**Problem details**
Look through the data below for the line with "setoid_rewrite (member_errors st", and transcribe it exactly together with each line after it up to and including the line with "p Hp. split.". Give nothing else.

Segment Open

(** No error is reported for a consistent configuration, and for no other. *)
Lemma no_errors_consistent st issues :
  names_ok st → collectIssues (load_data st) = Ok issues →
  (∀ i, i ∈ issues → is_error i = false) ↔ consistent st.
Proof.
  intros Hok Hc.
  assert ((∀ i, i ∈ issues → is_error i = false) ↔ ∀ i, ¬ (i ∈ issues ∧ is_error i = true)) as ->.
  { split; intros H i; [intros [Hi He]; by rewrite H in He|]. intros Hi. apply not_true_iff_false. naive_solver. }
  setoid_rewrite (collect_errors st issues _ Hok Hc).
  setoid_rewrite (member_errors st _ Hok). setoid_rewrite (policy_errors st _ Hok).
  setoid_rewrite (rule_errors st _ Hok). unfold consistent. split.
  - intros H. split_and!.
    + intros m Hm. destruct (decide (found st "interface" (default "" (sec_text "interface" m)))); [done|].
      destruct (H _ (or_introl (ex_intro _ m (conj Hm (conj n eq_refl))))).
    + intros p Hp. split.
      * intros Hn. destruct (H (PolicyEmpty (sec_name p))). naive_solver.
      * intros m Hm. destruct (decide (found st "member" m)); [done|].
        destruct (H (PolicyNoMember (sec_name p) m)). right. left. exists p. split; [done|]. right. by exists m.
    + intros r p Hr Hd Hp. destruct (decide (p ∈ ["unreachable"; "blackhole"; "default"])); [by left|].
      destruct (decide (found st "policy" p)); [by right|].
      destruct (H (RuleNoPolicy (sec_name r) p)). right. right. by exists r, p.
  - intros (H1 & H2 & H3) i [(m & Hm & Hn & _)|[(p & Hp & [[He _]|(m & Hm & Hn & _)])|(r & p & Hr & Hd & Hp & Hb & Hn & _)]].
    + by apply Hn, H1.
    + by apply (H2 p Hp).
    + by apply Hn, (H2 p Hp).
    + destruct (H3 r p Hr Hd Hp); done.
Qed.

Segment Closed

**Answer area**
  setoid_rewrite (member_errors st _ Hok). setoid_rewrite (policy_errors st _ Hok).
  setoid_rewrite (rule_errors st _ Hok). unfold consistent. split.
  - intros H. split_and!.
    + intros m Hm. destruct (decide (found st "interface" (default "" (sec_text "interface" m)))); [done|].
      destruct (H _ (or_introl (ex_intro _ m (conj Hm (conj n eq_refl))))).
    + intros p Hp. split.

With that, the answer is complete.